Jinggangshan Revolutionary Museum treasures a "red transportation certificate". It is made of red silk cloth, the size of a palm, with the word "traffic" written on it horizontally on it, and the name of the trafficker - Ouyang Zhuo is written on it vertically on it.
From its creation to its development and growth, the Communist Party of China has always had a hidden front, and it has played an important role in the development process of the Party. The historical relics related to the hidden front are very rare, especially the cultural relics related to the red transportation line during the Agrarian Revolution were rare. This "red traffic permit" just fills this gap.

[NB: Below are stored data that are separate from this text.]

(** ** Handlers end *)

Inductive goes_on (t : list Stage) : list Stage → Prop :=
| goes_on_stage st rest now input s : t = st :: rest →
    (match st with Compiling _ _ _ _ => input ≠ Nothing | _ => True end) →
    goes_on t ((run_stage now input st s).2 ++ rest).
Definition rank (st : Stage) : nat :=
  match st with
  | Check (Modules _) => 5 | Compiling (Some _) _ _ _ => 4 | Check Project => 3 | Compiling None _ _ _ => 2
  | Refresh _ | Recheck _ _ | Store _ _ _ _ => 1 | Publish _ _ | Release => 0
  end.
Definition weight (st : Stage) : nat := match st with Publish _ items => S (length items) | Release => 1 | _ => 0 end.
Definition total (f : Stage → nat) (t : list Stage) : nat := list_sum (f <$> t).
Lemma total_cons f st t : total f (st :: t) = (f st + total f t)%nat.
Proof. done. Qed.
Lemma total_app f t u : total f (t ++ u) = (total f t + total f u)%nat.
Proof. unfold total. by rewrite fmap_app, list_sum_app. Qed.
Lemma stage_decreases now input st s : (match st with Compiling _ _ _ _ => input ≠ Nothing | _ => True end) →
  (total rank (run_stage now input st s).2 < rank st)%nat
  ∨ (total rank (run_stage now input st s).2 = rank st ∧ (total weight (run_stage now input st s).2 < weight st)%nat).
Proof.
  intros Hst. destruct st as [b|g [|[[u dd] v] items]|u v|[|uris]|ms sv sg t0|ms gr sv t0|]; stages.
  - left. destruct b; cbn; lia.
  - right. split; [done|]. cbn. lia.
  - right. destruct g as [g|]; [destruct (_ =? _)%nat|]; (split; [done|]); cbn; lia.
  - left. cbn. lia.
  - left. destruct (has_project_root _); cbn; lia.
  - left. destruct (plan_modules _ _ _); cbn; lia.
  - left. destruct input as [|bf res]; [done|]. unfold compiled. cbn [snd].
    destruct ms; repeat case_match; cbn; lia.
  - left. cbn. lia.
  - right. split; [done|]. cbn. lia.
Qed.

(** Every handler ends: its own steps, whatever the others do to the server
    between them, cannot go on for ever once the compiler answers.  A scoped
    check that turns out to touch other modules runs the whole project at most
    once. *)
Theorem handlers_terminate t : Acc (λ t' t, goes_on t t') t.
Proof.
  remember (total rank t) as a eqn:Ea. remember (total weight t) as b eqn:Eb. revert b t Ea Eb.
  induction (lt_wf a) as [a _ IHa]. intros b. induction (lt_wf b) as [b _ IHb]. intros t -> ->.
  constructor. intros t' [st rest now input s -> Hst].
  destruct (stage_decreases now input st s Hst) as [Hlt|[Heq Hlt]].
  - eapply IHa; [|reflexivity..]. rewrite total_app, total_cons. lia.
  - eapply IHb; [|by rewrite total_app, total_cons, Heq|reflexivity]. rewrite total_app, total_cons. lia.
Qed.
End Safety.

(** ** What goes wrong *)

Module Sample.
(** Two files, [A] and [B]; [B] does not compile unless [A] declares [m]. *)
#[local] Instance sample : Workspace := {|
  Env := unit;
  native _ docs uri :=
    if bool_decide (uri = "B") && negb (bool_decide (d_text <$> docs !! "A" = Some "m"))
    then [mkDiagnostic (mkRange (mkPosition 1 0) (mkPosition 1 1)) (Some ERROR) (Some (Code "jvl.cannotFindSymbol"))
            (Some "java-vsix-lite") "cannot find symbol"] else [];
  declarations_changed a b := negb (bool_decide (a = b));
  plan_modules _ _ _ := None;
  uri_of_path p := Some p;
  uri_in_modules _ _ _ := false;
  path_in_modules _ _ _ := true;
  walk_order A m := (map_to_list m).*1;
  has_project_root _ := true |}.
#[local] Instance sample_laws : WalkLaws.
Proof. by split. Qed.

Definition go (k : nat) : Step := Task_ k Nothing.
Definition at_end (ls : list Step) : World := run (start tt) ls.
Definition drain (k : nat) : list Step := go k :: go k :: go k :: go k :: [].
Definition opened : list Step :=
  Request_ (DidOpen "A" 1 "n") :: drain 0 ++ Request_ (DidOpen "B" 1 "x") :: drain 1.
Definition shown_now (ls : list Step) (uri : string) : option (list Diagnostic) :=
  fst <$> shown (server (run (start tt) ls)) !! uri.
Definition due_now (ls : list Step) (uri : string) : list Diagnostic :=
  let s := server (run (start tt) ls) in compute_diagnostics (env s) (documents s) (javac s) uri.
Definition settled (ls : list Step) : bool := forallb (λ t, bool_decide (length t = 0%nat)) (tasks (run (start tt) ls)).

(** A declaration of [A] is added, and the file is saved while the other
    documents are being refreshed: the pass ends, no other begins, and [B]
    keeps showing an error it no longer has. *)
Definition saved_meanwhile : list Step :=
  opened ++ [Request_ (DidChange "A" 2 "m"); go 2; go 2; Request_ (DidSave "A"); go 2].
Lemma refresh_cut_short :
  settled saved_meanwhile = true ∧ length <$> shown_now saved_meanwhile "B" = Some 1%nat ∧ due_now saved_meanwhile "B" = [].
Proof. by vm_compute. Qed.

Definition lint : Diagnostic :=
  mkDiagnostic (mkRange (mkPosition 4 0) (mkPosition 4 1)) (Some WARNING) None (Some "javac") "deprecated".
Definition compiled_b (k : nat) : Step :=
  Task_ k (Compiler None (CompletedCheck {["B" := [lint]]} 0 1)).
Definition check (k : nat) : list Step := [Request_ (ExecuteCheck Project); go k; compiled_b k; go k].

(** A check's results reach the editor while a refresh pass that began before
    them is still publishing: the pass takes the compiler's diagnostics of [B]
    off the editor though the server keeps them. *)
Definition checked_meanwhile : list Step :=
  opened ++ [Request_ RebuildClasspath; go 2; go 2] ++ check 3 ++ drain 3 ++ drain 2.
Lemma refresh_hides_results :
  settled checked_meanwhile = true ∧ bool_decide (lint ∈ default [] (shown_now checked_meanwhile "B")) = false
  ∧ bool_decide (lint ∈ due_now checked_meanwhile "B") = true.
Proof. by vm_compute. Qed.

(** [B] is edited after a check's results were computed and before they are
    sent: they are sent all the same, and stay. *)
Definition edited_meanwhile : list Step :=
  opened ++ check 2 ++ Request_ (DidChange "B" 2 "y") :: drain 3 ++ drain 2.
Lemma stale_results_sent :
  settled edited_meanwhile = true ∧ bool_decide (lint ∈ default [] (shown_now edited_meanwhile "B")) = true
  ∧ bool_decide (lint ∈ due_now edited_meanwhile "B") = false.
Proof. by vm_compute. Qed.

Lemma sample_reachable ls : (∀ n l, ls !! n = Some l → allowed (run (start tt) (take n ls)) l) →
  reachable tt (run (start tt) ls).
Proof.
  induction ls as [|l ls IH] using rev_ind; intros Ha; [constructor|]. unfold run. rewrite fold_left_app. cbn. constructor.
  - apply IH. intros n x Hx. specialize (Ha n x). rewrite lookup_app_l, take_app_le in Ha
      by (apply lookup_lt_Some in Hx; lia). by apply Ha.
  - specialize (Ha (length ls) l). rewrite lookup_app_r, Nat.sub_diag, take_app_length in Ha by lia. by apply Ha.
Qed.
Definition allowed_b (w : World) (l : Step) : bool :=
  match l with
  | Request_ (DidOpen uri _ _) => bool_decide (documents (server w) !! uri = None)
  | Request_ (DidChange uri version _) =>
      match documents (server w) !! uri with Some doc => d_version doc <? version | None => true end
  | _ => true
  end.
Lemma allowed_b_spec w l : allowed_b w l = true → allowed w l.
Proof.
  destruct l as [[]| |]; try done; cbn; [by intros ?%bool_decide_eq_true|]. intros Hv doc Hd. rewrite Hd in Hv. lia.
Qed.
Lemma reachable_b ls : forallb (λ n, match ls !! n with Some l => allowed_b (run (start tt) (take n ls)) l | None => true end)
  (List.seq 0 (length ls)) = true → reachable tt (run (start tt) ls).
Proof.
  intros H. apply sample_reachable. intros n l Hl. apply allowed_b_spec. rewrite forallb_forall in H. specialize (H n).
  rewrite Hl in H. apply H, in_seq. apply lookup_lt_Some in Hl. lia.
Qed.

1927 After the failure of the revolution, Mao Zedong and Zhu De led their troops to Jinggangshan located in the middle of the Luoxiao Mountains of Hunan and Jiangxi, and created a revolutionary base centered on Jinggangshan. In order to break the enemy's economic and information blockade on the base, the base decided to create a secret intelligence work line, which is what we later called the transportation line.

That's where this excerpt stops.